In ISPA's latest futon mattress market forecast, the association said, "Any hopes of a fourth-quarter industry recovery ... have been dashed by the meltdown on Wall Street." ISPA predicted that for all of 2008, dollar sales will plummet by 9.5 percent. "This will be the first industry contraction in dollar sales in over 25 years," ISPA said.

Looking ahead, ISPA forecasted that the industry won't hit bottom until well into 2009. U.S. mattress sales should rise by 4.2 percent for next year as a whole, but given how low the industry sunk this year, this won't be anything to write home about, ISPA said.

Mattress makers wake up to marketing

According to some of the industry's largest manufacturers, this industry needs fresh approaches flit to turn its slide into a climb--not only because of the industry's downturn, but because of the nacre of consumer purchasing patterns.

"A consumer purchases a futon mattress, on average, once every nine years," said Tim Oakhill, executive vice president of marketing for Simmons. "In other words, you have one decade, basically, to sell a consumer--and you can't make a mistake."

Given these aspects of the industry, mattress manufacturers are becoming more aggressive in marketing their products. For Simmons, Oakhill said, part of this effort involves studying consumer purchasing habits and drivers.

"This is an industry issue," Oakhill said. "We're saying, let's study the consumer and then create marketing that's backed up with the facts. It's always about understanding drivers, how and where purchasing decisions are made.
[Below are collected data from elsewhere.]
Lemma below_snoc m k gs g :
  below m k gs → (day_total (day (granted_at g)) gs * 2 ^ Z.of_nat k < m * STROOP_PER_XLM)%Z →
  below m k (gs ++ [g]).
Proof.
  intros Hb Hg i g' [Hi|[Hlen Hi]]%lookup_app_Some.
  - rewrite take_app_le; [by apply Hb|]. apply lookup_lt_Some in Hi. lia.
  - apply list_lookup_singleton_Some in Hi as [Hi ->].
    replace i with (length gs) by lia. by rewrite take_app_length.
Qed.

Lemma float_step m k operator now st a :
  dailyXlmCeiling policy = JFin m k → is_double m →
  (m * STROOP_PER_XLM ≤ 2 ^ 53 * 2 ^ Z.of_nat k)%Z →
  (now ≤ at_ a)%Z → (∀ f, buildFee a = Some f → (0 ≤ f)%Z) →
  float_inv m k now st → float_inv m k (at_ a) (attempt operator st a).
Proof.
  intros Hceil Hm Hmax Hle Hfee (Hpos & Hspent & Htimes & Hbelow). destruct st as [p gs].
  unfold attempt. cbn [fst snd] in *.
  pose proof (bump_spec operator (input a) (buildFee a) (at_ a) p) as Hspec.
  destruct (bump operator (input a) (buildFee a) (at_ a) p) as [[[f u]|e] p'].
  2:{ subst p'. rewrite app_nil_r. split_and!; cbn [fst snd]; [done| | |done].
      - intros now' ?. apply Hspent. lia.
      - intros g Hg. specialize (Htimes g Hg). lia. }
  destruct Hspec as (-> & Hcheck & _ & Hf). specialize (Hfee f Hf).
  unfold check in Hcheck. apply result_bind_Ok in Hcheck as ([] & _ & Hcheck).
  apply result_bind_Ok in Hcheck as ([] & _ & Hfloat). unfold checkDailyFloat in Hfloat.
  apply reject_if_Ok in Hfloat. rewrite Hceil in Hfloat.
  pose proof (spent_nonneg (at_ a) p Hpos) as Hsp.
  assert (spent_today (at_ a) p * 2 ^ Z.of_nat k < m * STROOP_PER_XLM)%Z as Hlt.
  { apply Z.lt_nge. intros Hge. by rewrite (exhausted _ m k Hsp Hm Hmax Hge) in Hfloat. }
  split_and!; cbn [fst snd].
  - change (0 ≤ spent_today (at_ a) p + f)%Z. lia.
  - intros now' Hle'. rewrite day_total_snoc, spent_record. cbn [granted_at fee].
    case_decide as Hd.
    + assert (utcDateString (at_ a) = utcDateString now') as ->.
      { unfold utcDateString. unfold day in Hd. by rewrite Hd. }
      rewrite String.eqb_refl. rewrite (spent_same_day (at_ a) now' p Hd).
      specialize (Hspent now' ltac:(lia)). lia.
    + rewrite day_total_none.
      * case_match; lia.
      * intros g Hg. specialize (Htimes g Hg). unfold day in *.
        assert (granted_at g / 86400000 ≤ at_ a / 86400000)%Z by (apply Z.div_le_mono; lia).
        assert (at_ a / 86400000 ≤ now' / 86400000)%Z by (apply Z.div_le_mono; lia). lia.
  - intros g [Hg| ->%list_elem_of_singleton]%elem_of_app; [|done]. specialize (Htimes g Hg). lia.
  - apply below_snoc; [done|]. cbn [granted_at]. specialize (Hspent (at_ a) Hle).
    assert (0 < 2 ^ Z.of_nat k)%Z by (apply Z.pow_pos_nonneg; lia). nia.
Qed.

(** An invariant that each attempt carries to its own time holds in the end. *)
Lemma run_induct (I : Z → SponsorshipPolicy * list Grant → Prop) operator now l st :
  (∀ now st a, a ∈ l → (now ≤ at_ a)%Z → I now st → I (at_ a) (attempt operator st a)) →
  Forall (λ a, now ≤ at_ a)%Z l → StronglySorted (λ a b, at_ a ≤ at_ b)%Z l →
  I now st → ∃ now', I now' (foldl (attempt operator) st l).
Proof.
  intros Hstep Hnow Hs. revert now st Hstep Hnow. induction Hs as [|a l Hs IH Hf];
    intros now st Hstep Hnow HI; cbn; [by exists now|].
  apply Forall_cons in Hnow as [Ha _]. apply (IH (at_ a)); [|done|].
  - intros now' st' a' Ha'. apply Hstep. by right.
  - apply (Hstep now); [left|done|done].
Qed.
End policy.

Lemma earliest (l : list Attempt) : ∃ now, Forall (λ a, now ≤ at_ a)%Z l.
Proof.
  induction l as [|a l [now IH]]; [by exists 0%Z|]. exists (Z.min now (at_ a)).
  constructor; [lia|]. eapply Forall_impl; [exact IH|]. intros b Hb. cbn in Hb. lia.
Qed.

(** However many bumps are asked for, in the order of their times, a user is
    granted at most [maxBumpsPerUserPerWindow] of them (or one, where that is
    less) within any window of [windowMs]. *)
Theorem bumps_rate_limited cfg operator l u t :
  StronglySorted (λ a b, at_ a ≤ at_ b)%Z l →
  let policy := resolvePolicy cfg in
  (Z.of_nat (length (in_window policy u t (run policy operator l).2)) ≤
   Z.max 1 (maxBumpsPerUserPerWindow policy))%Z.
Proof.
  intros Hs policy. destruct (earliest l) as [now Hnow].
  destruct (run_induct policy (rate_inv policy) operator now l (new_policy, [])) as (now' & Hinv);
    [|done|done| |].
  - intros ??? _. apply rate_step.
  - split_and!; cbn; [done|done| |].
    + intros g Hg. by apply not_elem_of_nil in Hg.
    + intros u' t'. cbn. lia.
  - apply Hinv.
Qed.

(** Before each bump that is granted, what was granted earlier on the same
    UTC day is below the daily ceiling, although the comparison is made on
    rounded numbers: for any ceiling that is a double of at most nine hundred
    million XLM. *)
Theorem daily_float_kept cfg operator l m k i g :
  StronglySorted (λ a b, at_ a ≤ at_ b)%Z l →
  Forall (λ a, ∀ f, buildFee a = Some f → (0 ≤ f)%Z) l →
  let policy := resolvePolicy cfg in
  dailyXlmCeiling policy = JFin m k → is_double m →
  (m * STROOP_PER_XLM ≤ 2 ^ 53 * 2 ^ Z.of_nat k)%Z →
  (run policy operator l).2 !! i = Some g →
  (day_total (day (granted_at g)) (take i (run policy operator l).2) * 2 ^ Z.of_nat k <
   m * STROOP_PER_XLM)%Z.
Proof.
  intros Hs Hfees policy Hceil Hm Hmax Hi. destruct (earliest l) as [now Hnow].
  destruct (run_induct policy (float_inv m k) operator now l (new_policy, []))
    as (now' & _ & _ & _ & Hbelow); [|done|done| |by apply Hbelow].
  - intros now' st a Ha Hle. apply float_step; try done. rewrite Forall_forall in Hfees. by apply Hfees.
  - split_and!; cbn; [done| | |done].
    + intros now' _. unfold spent_today. cbn. case_match; done.
    + intros g' Hg. by apply not_elem_of_nil in Hg.
Qed.

(** ** Examples *)

Definition sample_bump (u : string) (fee now : Z) : Attempt :=
  {| input := {| inner := Some {| source := u; isFeeBump := false; operations := 1; signatures := 1 |};
                 baseFee := fee |};
     buildFee := Some (2 * fee)%Z; at_ := now |}.

Definition sample_config : SponsorshipPolicyConfig :=
  {| cfg_maxBumps := Some 2%Z; cfg_windowMs := None; cfg_maxFeePerBump := Some 60000000%Z;
     cfg_dailyXlmCeiling := None |}.

Definition sample_bumps : list Attempt :=
  [sample_bump "G1" 100 1000; sample_bump "G1" 100 2000; sample_bump "G1" 100 3000;
   sample_bump "G2" 50000000 4000; sample_bump "G2" 100 5000]%Z.

(** The third bump of G1 is over the rate; the bump of ten XLM is granted with
    four hundred stroops spent, and the last one meets an exhausted float. *)
Example sample_grants :
  granted_at <$> (run (resolvePolicy sample_config) "GOP" sample_bumps).2 = [1000; 2000; 4000]%Z.
Proof. vm_compute. reflexivity. Qed.

(** One bump can take the day's total past the ceiling. *)
Lemma ceiling_overshot :
  day_total 0 (run (resolvePolicy sample_config) "GOP" sample_bumps).2 = 100000400%Z ∧
  (10 * STROOP_PER_XLM < 100000400)%Z.
Proof. split; [vm_compute; reflexivity|done]. Qed.

(** A ceiling that is not a number never stops a bump. *)
Lemma nan_ceiling_unbounded cfg now p :
  cfg_dailyXlmCeiling cfg = Some JNaN → checkDailyFloat (resolvePolicy cfg) now p = Ok tt.
Proof.
  intros Hcfg. unfold checkDailyFloat, resolvePolicy. rewrite Hcfg. cbn [dailyXlmCeiling default id].
  unfold default. cbn [id]. by destruct (spent_xlm _) as [|[]|].
Qed.

(** A limit of no bumps lets a user's first one through. *)
Lemma first_bump_unlimited pol now u p :
  buckets p !! u = None → checkRateLimit pol u now p = Ok tt.
Proof. unfold checkRateLimit. by intros ->. Qed.

Lemma bumps_rate_limited_witness :
  StronglySorted (λ a b, at_ a ≤ at_ b)%Z sample_bumps ∧
  (Z.of_nat (length (in_window (resolvePolicy sample_config) "G1" 3000%Z
     (run (resolvePolicy sample_config) "GOP" sample_bumps).2)) ≤ 2)%Z.
Proof.
  assert (StronglySorted (λ a b, at_ a ≤ at_ b)%Z sample_bumps) as Hs
    by (repeat (constructor; [|repeat constructor; cbn; lia]); constructor).
  split; [exact Hs|].
  exact (bumps_rate_limited sample_config "GOP" sample_bumps "G1" 3000%Z Hs).
Defined.

Lemma daily_float_kept_witness :
  ∃ g, (run (resolvePolicy sample_config) "GOP" sample_bumps).2 !! 2 = Some g ∧
    (day_total (day (granted_at g))
       (take 2 (run (resolvePolicy sample_config) "GOP" sample_bumps).2) * 2 ^ Z.of_nat 0 <
     10 * STROOP_PER_XLM)%Z.
Proof.
  exists {| user := "G2"; granted_at := 4000%Z; fee := 100000000%Z |}.
  split; [vm_compute; reflexivity|].
  apply (daily_float_kept sample_config "GOP" sample_bumps 10 0 2).
  - repeat (constructor; [|repeat constructor; cbn; lia]). constructor.
  - repeat (constructor; [intros f [= <-]; done|]). constructor.
  - reflexivity.
  - exists 10%Z, 0%Z. split_and!; done.
  - unfold STROOP_PER_XLM. cbn. lia.
  - vm_compute. reflexivity.
Defined.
Once you figure this out, it'll change your approach to the market."

Sealy's marketing approach is based partly on one particular consumer driver, the desire for a better night's sleep. Toward that end, its 2009 strategy will focus on its Get a Better Six national advertising campaign, which refers to the average number of hours an adult sleeps each night.

"This effort builds brand conviction because today's consumers are aware of how important sleep and its health benefits are, even though we continue to get less than the recommended eight hours of sleep," said Larry Rogers, Sealy's president and chief executive officer. Rogers also said Scaly will work with its retail customers to put co-op spending behind the campaign, "to ensure the message is consistent and clear across all channels, and maximizes the benefits of their expense."
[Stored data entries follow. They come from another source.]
(* ===== verification/Anchor.v ===== *)
(** * Anchor transactions
    (packages/anchor-sdk/src/sep24StatusMachine.ts, statusMachine.ts and
    normalizeAnchorEvent.ts)

    The SEP-24 and SEP-31 status machines and the events their statuses become.
    The current time and the cached date of an event are left to the caller. *)

From Stdlib Require Import Sorted.
From S2P Require Import Prelude.

(** ** SEP-24 *)

Inductive Sep24Status :=
  | incomplete | pending_user_transfer_start | pending_user_transfer_complete | pending_external
  | pending_anchor | pending_stellar | pending_trust | pending_user | completed | refunded
  | expired | no_market | too_small | too_large | error.

#[export] Instance Sep24Status_eq_dec : EqDecision Sep24Status.
Proof. solve_decision. Defined.

Definition SEP24_TERMINAL_STATUSES : list Sep24Status :=
  [completed; refunded; expired; no_market; too_small; too_large; error].

Definition TRANSITIONS (s : Sep24Status) : list Sep24Status :=
  match s with
  | incomplete =>
      [pending_user_transfer_start; pending_anchor; pending_user; pending_trust; expired; too_small;
       too_large; no_market; error]
  | pending_user_transfer_start =>
      [pending_user_transfer_complete; pending_anchor; pending_external; pending_stellar;
       pending_trust; pending_user; completed; refunded; expired; error]
  | pending_user_transfer_complete =>
      [pending_anchor; pending_external; pending_stellar; completed; refunded; error]
  | pending_external => [pending_anchor; pending_stellar; completed; refunded; error]
  | pending_anchor =>
      [pending_stellar; pending_trust; pending_user; pending_external; completed; refunded; error]
  | pending_stellar => [pending_trust; pending_anchor; completed; refunded; error]
  | pending_trust => [pending_stellar; pending_anchor; completed; refunded; error]
  | pending_user => [pending_anchor; pending_stellar; completed; refunded; expired; error]
  | completed | refunded | expired | no_market | too_small | too_large | error => []
  end.

Record Sep24StatusMachine := { status : Sep24Status; seen : list Sep24Status }.

Inductive Sep24Error := InvalidSep24Transition (from to : Sep24Status).

Definition new_machine (initialStatus : Sep24Status) : Sep24StatusMachine :=
  {| status := initialStatus; seen := [initialStatus] |}.

Definition isTerminal (m : Sep24StatusMachine) : bool :=
  bool_decide (status m ∈ SEP24_TERMINAL_STATUSES).

Definition canTransitionTo (next : Sep24Status) (m : Sep24StatusMachine) : bool :=
  bool_decide (next = status m) || bool_decide (next ∈ TRANSITIONS (status m)).

Definition transitionTo (next : Sep24Status) : method Sep24StatusMachine Sep24Error bool :=
  m ← gets (λ m, m);
  if bool_decide (next = status m) then mret false
  else
    _ ← throw_if (negb (canTransitionTo next m)) (InvalidSep24Transition (status m) next);
    _ ← modify (λ m, {| status := next; seen := seen m ++ [next] |});
    mret true.

(** The statuses an anchor reports, one call after the other; a call that
    throws leaves the machine as it was. *)
Definition follow (reports : list Sep24Status) (m : Sep24StatusMachine) : Sep24StatusMachine :=
  foldl (λ m next, (transitionTo next m).2) m reports.

(** ** SEP-31 *)

Inductive Sep31Status :=
  | p31_sender | p31_stellar | p31_transaction_info_update | p31_receiver | p31_external
  | s31_completed | s31_error.

#[export] Instance Sep31Status_eq_dec : EqDecision Sep31Status.
Proof. solve_decision. Defined.

Definition SEP31_TRANSITIONS (s : Sep31Status) : list Sep31Status :=
  match s with
  | p31_sender => [p31_stellar; p31_transaction_info_update; s31_error]
  | p31_transaction_info_update => [p31_sender; p31_stellar; s31_error]
  | p31_stellar => [p31_receiver; p31_external; s31_completed; s31_error]
  | p31_receiver => [p31_external; s31_completed; s31_error]
  | p31_external => [s31_completed; s31_error]
  | s31_completed | s31_error => []
  end.

Inductive Sep31Error := InvalidStatusTransition (from to : Sep31Status).

(** The machine of SEP-31 is its status. *)
Definition sep31_transitionTo (nextStatus : Sep31Status) : method Sep31Status Sep31Error unit :=
  s ← gets (λ s, s);
  if bool_decide (s = nextStatus) then mret tt
  else
    _ ← throw_if (negb (bool_decide (nextStatus ∈ SEP31_TRANSITIONS s)))
          (InvalidStatusTransition s nextStatus);
    modify (λ _, nextStatus).

(** ** Events *)

Inductive AnchorFlowStage := initiated | pending | stage_completed | stage_refunded | failed.

#[export] Instance AnchorFlowStage_eq_dec : EqDecision AnchorFlowStage.
Proof. solve_decision. Defined.

Definition sep24Stage (s : Sep24Status) : AnchorFlowStage :=
  match s with
  | incomplete => initiated
  | pending_user_transfer_start | pending_user_transfer_complete | pending_external
  | pending_anchor | pending_stellar | pending_trust | pending_user => pending
  | completed => stage_completed
  | refunded => stage_refunded
  | expired | no_market | too_small | too_large | error => failed
  end.

Definition sep31Stage (s : Sep31Status) : AnchorFlowStage :=
  match s with
  | p31_sender => initiated
  | p31_transaction_info_update | p31_stellar | p31_receiver | p31_external => pending
  | s31_completed => stage_completed
  | s31_error => failed
  end.

Definition stage_name (s : AnchorFlowStage) : string :=
  match s with
  | initiated => "initiated"
  | pending => "pending"
  | stage_completed => "completed"
  | stage_refunded => "refunded"
  | failed => "failed"
  end.

(** [`anchor.${flow}.${stage}`] *)
Definition eventType (flow : string) (stage : AnchorFlowStage) : string :=
  "anchor." +:+ flow +:+ "." +:+ stage_name stage.

Record AnchorFlowEvent := {
  type : string;
  stage : AnchorFlowStage;
  transactionId : string;
  protocolStatus : Sep24Status + Sep31Status;
  anchorUrl : string;
  settlementTxHash : option string;   (** [None] is [null] *)
  amountIn : option string;
  amountOut : option string;
  amountFee : option string;
  message : option string;
  timestamp : string;
}.

(** What the anchor returned; a field it left out is [None]. *)
Record Sep24Transaction := {
  tx_id : string;
  tx_kind : string;
  tx_status : Sep24Status;
  stellar_transaction_id : option string;
  amount_in : option string;
  amount_out : option string;
  amount_fee : option string;
  tx_message : option string;
  started_at : option string;
  updated_at : option string;
  completed_at : option string;
}.

Definition first_of (l : list (option string)) (d : string) : string :=
  default d (head (omap (λ x, x) l)).

Definition normalizeSep24Transaction (tx : Sep24Transaction) (url isoNow : string)
    : AnchorFlowEvent :=
  let s := sep24Stage (tx_status tx) in
  {| type := eventType (if String.eqb (tx_kind tx) "deposit" then "deposit" else "withdrawal") s;
     stage := s; transactionId := tx_id tx; protocolStatus := inl (tx_status tx);
     anchorUrl := url; settlementTxHash := stellar_transaction_id tx;
     amountIn := amount_in tx; amountOut := amount_out tx; amountFee := amount_fee tx;
     message := tx_message tx;
     timestamp := first_of [completed_at tx; updated_at tx; started_at tx] isoNow |}.

Record NormalizeSep31Options := {
  o_anchorUrl : string;
  o_transactionId : string;
  o_stellarTransactionId : option string;
  o_amountIn : option string;
  o_amountOut : option string;
  o_amountFee : option string;
  o_message : option string;
  o_timestamp : option string;
}.

Definition normalizeSep31Status (s : Sep31Status) (o : NormalizeSep31Options) (isoNow : string)
    : AnchorFlowEvent :=
  {| type := eventType "payment" (sep31Stage s); stage := sep31Stage s;
     transactionId := o_transactionId o; protocolStatus := inr s; anchorUrl := o_anchorUrl o;
     settlementTxHash := o_stellarTransactionId o; amountIn := o_amountIn o;
     amountOut := o_amountOut o; amountFee := o_amountFee o; message := o_message o;
     timestamp := default isoNow (o_timestamp o) |}.

(** ** What the machines guarantee *)

Lemma transitionTo_spec next m :
  (transitionTo next m).2 =
    if bool_decide (next ∈ TRANSITIONS (status m)) && negb (bool_decide (next = status m))
    then {| status := next; seen := seen m ++ [next] |} else m.
Proof.
  unfold transitionTo, throw_if, canTransitionTo, mbind, method_bind, gets, lift_result, reject_if,
    modify, mret, method_ret.
  destruct (bool_decide (next = status m)) eqn:He; cbn [negb orb andb].
  - by rewrite andb_false_r.
  - by destruct (bool_decide (next ∈ _)).
Qed.

(** [b] may follow [a]. *)
Definition follows (a b : Sep24Status) : Prop := b ∈ TRANSITIONS a.

(** The statuses of [l], in order, are steps of the graph that start at [s]. *)
Fixpoint path (s : Sep24Status) (l : list Sep24Status) : Prop :=
  match l with
  | [] => True
  | t :: l' => follows s t ∧ path t l'
  end.

Lemma path_snoc s l t :
  path s l → follows (default s (last l)) t → path s (l ++ [t]).
Proof.
  revert s. induction l as [|u l IH]; intros s; cbn [path app].
  - cbn. intros _ H. done.
  - intros [Hu Hl] Ht. split; [done|]. apply IH; [done|].
    destruct l as [|z l]; [done|]. change (last (u :: z :: l)) with (last (z :: l)) in Ht.
    destruct (last (z :: l)) eqn:E; [done|]. by apply last_None in E.
Qed.

(** No status that may follow another is [incomplete]; a terminal one has none
    that follows. *)
Lemma follows_spec a b :
  follows a b → b ≠ incomplete ∧ a ∉ SEP24_TERMINAL_STATUSES ∧ b ≠ a.
Proof.
  intros H.
  assert (∀ a, forallb (λ b, negb (bool_decide (b = incomplete)) && negb (bool_decide (b = a)) &&
    negb (bool_decide (a ∈ SEP24_TERMINAL_STATUSES))) (TRANSITIONS a) = true) as Hall
    by (intros []; reflexivity).
  specialize (Hall a). rewrite forallb_forall in Hall.
  specialize (Hall b (proj1 (list_elem_of_In _ _) H)). bool_to_prop. done.
Qed.

(** How far a status is from being settled. *)
Definition rank (s : Sep24Status) : nat :=
  match sep24Stage s with initiated => 0 | pending => 1 | _ => 2 end.

Lemma path_ranks s l : path s l → StronglySorted (λ a b, rank a ≤ rank b) (s :: l).
Proof.
  assert (∀ a, forallb (λ b, rank a <=? rank b) (TRANSITIONS a) = true) as Hall
    by (intros []; reflexivity).
  assert (∀ a b, follows a b → rank a ≤ rank b) as Hf.
  { intros a b H. specialize (Hall a). rewrite forallb_forall in Hall.
    apply Nat.leb_le, Hall. by apply list_elem_of_In. }
  revert s. induction l as [|t l IH]; intros s Hp; [by repeat constructor|].
  destruct Hp as [Hst Hp]. specialize (IH t Hp). constructor; [done|].
  apply StronglySorted_inv in IH as [_ Hl]. constructor; [by apply Hf|].
  eapply Forall_impl; [exact Hl|]. intros u Hu. cbn in Hu. specialize (Hf s t Hst). lia.
Qed.

Definition machine_inv (s0 : Sep24Status) (m : Sep24StatusMachine) : Prop :=
  ∃ l, seen m = s0 :: l ∧ path s0 l ∧ status m = default s0 (last l).

Lemma follow_inv s0 reports m : machine_inv s0 m → machine_inv s0 (follow reports m).
Proof.
  revert m. induction reports as [|next reports IH]; intros m Hm; [done|]. cbn. apply IH.
  rewrite transitionTo_spec. destruct (_ && _) eqn:Hok; [|done]. bool_to_prop.
  destruct Hm as (l & Hs & Hp & Hst). exists (l ++ [next]). cbn. rewrite Hs, last_snoc. split_and!; try done.
  apply path_snoc; [done|]. by rewrite <-Hst.
Qed.

Lemma follow_terminal reports m :
  isTerminal m = true → follow reports m = m.
Proof.
  intros Hm. induction reports as [|next reports IH]; [done|]. cbn. rewrite transitionTo_spec.
  destruct (bool_decide (next ∈ _)) eqn:Hn; [|done]. apply bool_decide_eq_true in Hn, Hm.
  apply follows_spec in Hn as (_ & Hn & _). done.
Qed.

(** Whatever statuses an anchor reports and in whatever order, the history
    of a SEP-24 machine is a path of the transition graph from its first status
    to its current one, its stages never go back, [incomplete] is not entered
    again, and once the status is terminal no report changes anything. *)
Theorem history_is_path s0 reports reports' :
  let m := follow reports (new_machine s0) in
  (∃ l, seen m = s0 :: l ∧ path s0 l ∧ status m = default s0 (last l) ∧ incomplete ∉ l) ∧
  StronglySorted (λ a b, rank a ≤ rank b) (seen m) ∧
  (isTerminal m = true → follow reports' m = m).
Proof.
  intros m. assert (machine_inv s0 m) as (l & Hs & Hp & Hst).
  { apply follow_inv. by exists []. }
  split_and!.
  - exists l. split_and!; try done. clear Hs Hst. clearbody m. clear m. revert s0 Hp.
    induction l as [|t l IH]; intros s0 Hp; [set_solver|]. destruct Hp as [Ht Hp].
    apply follows_spec in Ht as (Ht & _). specialize (IH t Hp). set_solver.
  - rewrite Hs. by apply path_ranks.
  - apply follow_terminal.
Qed.

(** Every status that is not terminal can still be completed, within three
    reports. *)
Lemma completion_reachable s :
  s ∉ SEP24_TERMINAL_STATUSES →
  ∃ reports, length reports ≤ 3 ∧ status (follow reports (new_machine s)) = completed.
Proof.
  intros Hs. destruct (decide (s = incomplete)) as [->|Hi].
  - exists [pending_anchor; completed]. split; [cbn; lia|reflexivity].
  - exists [completed]. split; [cbn; lia|]. destruct s; try done; by destruct Hs; set_solver.
Qed.

(** The stage of a SEP-31 payment can go back from pending to initiated. *)
Lemma sep31_stage_regresses :
  (sep31_transitionTo p31_sender p31_transaction_info_update).2 = p31_sender ∧
  sep31Stage p31_transaction_info_update = pending ∧ sep31Stage p31_sender = initiated.
Proof. done. Qed.

(** A settled SEP-31 payment stays as it is. *)
Lemma sep31_terminal s next :
  s = s31_completed ∨ s = s31_error → (sep31_transitionTo next s).2 = s.
Proof. intros [-> | ->]; by destruct next. Qed.

(** The type of an event tells its flow and stage apart. *)
Lemma event_types_distinct s s' :
  stage_name s = stage_name s' → s = s'.
Proof. by destruct s, s'. Qed.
Rogers also said Scaly will engage in "strategic R&D" to develop products that are technologically advanced, along with creating new marketing strategies to push those products.

Innovative marketing and products will also be crucial to Serta in 2009.

"The hot trend and big driver will be value for consumers, and successful marketing and merchandising programs need to reflect this," said Bob Sherman, the company's president. "Serta will continue to invest in growing our retailers' businesses by offering innovative products and marketing programs that will reflect to the consumer's desire for value."

Even with the unfolding of creative marketing and product development, mattress industry executives agree that it will be some time before sales pick up any velocity.

"It doesn't figure to be much of a growth year," said Joe Vicens, executive vice president of 1800mattress.com, the multichannel mattress retailer. Next year, "the focus will be on holding market share and sales numbers," Vicens added. "Consumers will continue to trend toward shopping for the best value. Specialty sleep mattresses that are drop-shippable will also continue to gain consumers' attention because of the lower price."

"Similar to what we observed in 2008, Scaly predicts the bedding industry will likely continue on its current sales plateau into early 2009," Rogers said. "The bedding and overall retail environment and constraints on consumer credit continue to impact consumer spend."

Oakhill's outlook is somewhat more optimistic. He compared the look of the industry now with 10 years ago: "Today, you've got retailers streamlining their point-of-sale strategies. You have the creation of the mattress specialty channel, which is more consolidated but which has given us more thought leaders than 10 years ago. Also, furniture retailers understand this category better now than 10 years ago. Related post: https://futonszone.com/sealy-changes-lines-marketing/

"By the nature of how this category is managing now, I think the industry will do better next year from the marketing approaches they use," Oakhill said.